Stored entries:
"""
Lemma hook_inv_step w w' : webhook_step w w' -> hook_inv w -> hook_inv w'.
Proof.
  intros Hs W. destruct Hs.
  - destruct W as [V1 V2 V3 V4 V5 V6 V7 V8]. simpl in *. split; simpl; auto.
    intros id e s0 s v He Hs0 Hs Hsel Hle. destruct (V6 id e s0 s v He Hs0 Hs Hsel Hle); [by left|right; lia].
  - by apply hook_event_inv.
  - by eapply hook_add_inv.
  - unfold rotate_webhook. destruct (new_signing_material (wh_draws db)) as [[secret key_id] signing_key].
    set (db1 := upd wh_draws (N.add 2) db).
    destruct (owned_endpoint actor id db1) as [e|] eqn:He; simpl; [|revert W; by apply hook_frame; eauto].
    apply owned_endpoint_spec in He as (He & _ & _). revert W.
    apply hook_frame; [done| |intros k d Hd; by exists d].
    intros id'. by apply (endpoint_replaced (wh_endpoints db) id e).
  - unfold delete_webhook. destruct (owned_endpoint actor id db) as [e|] eqn:He; simpl; [|done].
    apply owned_endpoint_spec in He as (He & _ & _). revert W. apply hook_frame; [done| |].
    + intros id'. by apply (endpoint_replaced (wh_endpoints db) id e).
    + intros k d Hd. change (map_imap (fun key d => Some (abandon id now key d)) (wh_deliveries db) !! k = Some d) in Hd.
      rewrite map_lookup_imap in Hd. destruct (wh_deliveries db !! k); [eauto|done].
  - by apply hook_enqueue_inv.
  - destruct (lease_frame now db) as (E1 & E2 & E3). revert W. apply hook_frame; [done| |done]. by rewrite E2.
  - destruct (outcome_frame d now status db) as (E1 & E2 & E3). revert W. apply hook_frame; [done| |done]. by rewrite E2.
  - revert W. apply hook_frame; [done|done|]. intros k d Hd. exists d. exact (purge_oldest_subset delivery_ended _ _ (wh_deliveries db) k d Hd).
Qed.

Lemma hook_reachable_inv w : webhook_reachable w -> hook_inv w.
Proof.
  intros Hr. unfold webhook_reachable in Hr.
  assert (W : hook_inv webhook_start).
  { split; simpl; try done; try (by intros ? ? ?%not_elem_of_nil). intros id. constructor. }
  revert W. induction Hr; eauto using hook_inv_step.
Qed.

(** C22. Along every run in which events become visible in the order of their
    sequences, the deliveries stored for an endpoint over its whole life are of
    increasing sequence: no event is enqueued twice for it, not even after its
    delivery was purged, and none after a later one.  Every delivery in the
    table is of an event that was enqueued; and for each event of the seller
    that the endpoint's cursor has passed since it was registered, a delivery
    was stored, unless the event is older than the retention.  (The batch size
    is positive.  This is the order of enqueuing: a retried delivery can reach
    the endpoint after later ones.) *)
Theorem events_enqueued_in_order w id e :
  webhook_reachable w -> wh_endpoints (ww_db w) !! id = Some e ->
  StronglySorted Z.lt (sequences id (ww_queued w)) /\
  (forall ev d, wh_deliveries (ww_db w) !! (id, ev) = Some d ->
     exists s v, wh_events (ww_db w) !! s = Some v /\ wv_id v = ev /\ s ∈ sequences id (ww_queued w)) /\
  exists start, ww_started w !! id = Some start /\ start <= we_enqueue_sequence e /\
    forall s v, wh_events (ww_db w) !! s = Some v -> wv_seller v = Some (we_seller e) ->
      start < s <= we_enqueue_sequence e ->
      s ∈ sequences id (ww_queued w) \/
      wv_occurred_at v < ww_now w - days (wc_event_retention_days config).
Proof.
  intros Hr He. apply hook_reachable_inv in Hr as [V1 V2 V3 V4 V5 V6 V7 V8].
  assert (Hin : forall s, (id, s) ∈ ww_queued w -> s ∈ sequences id (ww_queued w)).
  { intros s Hin. apply list_elem_of_In, in_map_iff. exists (id, s). split; [done|]. apply filter_In.
    split; [by apply list_elem_of_In|]. apply N.eqb_refl. }
  split; [apply V3|]. split.
  - intros ev d Hd. destruct (V5 id ev d Hd) as (s & v & Hs & Hv & Hq). eauto 6.
  - destruct (V4 id e He) as (start & Hst & Hle). exists start. split; [done|]. split; [done|].
    intros s v Hs Hsel Hrange. destruct (V6 id e start s v He Hst Hs Hsel Hrange); auto.
Qed.
End WebhookRuns.

(** ** An event that becomes visible late *)

Section Late.
Context `{UC : !UuidCrate, JT : !JsonText, LC : !LocksCrates, IC : !InventoryCrates, AC : !AuthCrates,
          WC : !WebhookCrates}.
Context (config : WebhookConfig).
Hypothesis batch_positive : 0 < wc_enqueue_batch_size config.

(** C40. A transaction takes its sequence before it commits.  An event whose
    sequence an endpoint's cursor has passed when it becomes visible is not
    enqueued for that endpoint by any later pass. *)
Theorem late_event_skipped id e s v db passes :
  wh_endpoints db !! id = Some e -> s <= we_enqueue_sequence e ->
  wh_deliveries db !! (id, wv_id v) = None -> wh_events db !! s = None ->
  (forall s' v', wh_events db !! s' = Some v' -> wv_id v' <> wv_id v) ->
  let visible := upd wh_events (<[s := v]>) db in
  wh_deliveries (foldl (fun db now => enqueue_endpoint config now db id) visible passes) !! (id, wv_id v) = None.
Proof.
  intros He Hle Hd _ Hid visible.
  enough (Hg : forall passes db', (exists e', wh_endpoints db' !! id = Some e' /\ s <= we_enqueue_sequence e') ->
    wh_events db' = <[s := v]> (wh_events db) -> wh_deliveries db' !! (id, wv_id v) = None ->
    wh_deliveries (foldl (fun db now => enqueue_endpoint config now db id) db' passes) !! (id, wv_id v) = None).
  { apply Hg; [by exists e|done|done]. }
  clear passes Hd He Hle e. induction passes as [|now passes IH]; intros db' (e & He & Hle) Hev Hnone; simpl; [done|].
  unfold enqueue_endpoint at 2, keep. rewrite He. cbn. destruct (endpoint_live e); [|apply IH; [by exists e|done|done]].
  destruct (enqueue_rows config e now db') as [rows cursor] eqn:Hrows.
  destruct (enqueue_rows_spec config e now db' rows cursor batch_positive Hrows) as (_ & Hcur & Hspec).
  destruct (insert_deliveries id e now rows db') as (E1 & E2 & _ & E4 & _).
  apply IH.
  - exists (e <| we_enqueue_sequence := cursor |> <| we_enqueue_checked_at := Some now |>).
    split; [exact (lookup_insert_eq (wh_endpoints (foldl (insert_delivery id e now) db' rows)) id _)|].
    change (s <= cursor). lia.
  - change (wh_events (foldl (insert_delivery id e now) db' rows) = <[s := v]> (wh_events db)). by rewrite E1.
  - change (wh_deliveries (foldl (insert_delivery id e now) db' rows) !! (id, wv_id v) = None).
    destruct (wh_deliveries (foldl (insert_delivery id e now) db' rows) !! (id, wv_id v)) as [d|] eqn:Hd; [|done].
    destruct (E4 _ _ Hd) as [?|(s' & v' & Hin & [= E] & _)]; [congruence|]. apply Hspec in Hin as (Hs' & _ & Hrange & _).
    rewrite Hev in Hs'. apply lookup_insert_Some in Hs' as [[<- _]|[_ Hs']]; [lia|]. by destruct (Hid _ _ Hs').
Qed.
End Late.

(** ** Retries *)

Section Retries.
Context (config : WebhookConfig).

(** The wait before the next attempt doubles from the base up to the maximum. *)
Lemma webhook_backoff_bounds attempt :
  0 < wc_retry_base_seconds config <= i64_max -> wc_retry_base_seconds config <= wc_retry_max_seconds config <= i64_max ->
  1 <= attempt ->
  wc_retry_base_seconds config <= webhook_backoff config attempt <= wc_retry_max_seconds config /\
  (attempt <= 21 -> wc_retry_base_seconds config * 2 ^ (attempt - 1) <= wc_retry_max_seconds config ->
   webhook_backoff config attempt = wc_retry_base_seconds config * 2 ^ (attempt - 1)).
Proof.
  intros Hb Hm Ha. unfold webhook_backoff, saturating_mul.
  assert (Hp : 1 <= 2 ^ Z.max 0 (Z.min (attempt - 1) 20)).
  { pose proof (Z.pow_pos_nonneg 2 (Z.max 0 (Z.min (attempt - 1) 20))). lia. }
  unfold i64_min. split; [split; [nia|lia]|].
  intros H21 Hfit. replace (Z.max 0 (Z.min (attempt - 1) 20)) with (attempt - 1) by lia. nia.
Qed.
"""
Work task:
Nothing but the lines from the start of the data above through the line with "- by eapply hook_add_inv." should appear in your answer, copied exactly.

Exercise output:
Lemma hook_inv_step w w' : webhook_step w w' -> hook_inv w -> hook_inv w'.
Proof.
  intros Hs W. destruct Hs.
  - destruct W as [V1 V2 V3 V4 V5 V6 V7 V8]. simpl in *. split; simpl; auto.
    intros id e s0 s v He Hs0 Hs Hsel Hle. destruct (V6 id e s0 s v He Hs0 Hs Hsel Hle); [by left|right; lia].
  - by apply hook_event_inv.
  - by eapply hook_add_inv.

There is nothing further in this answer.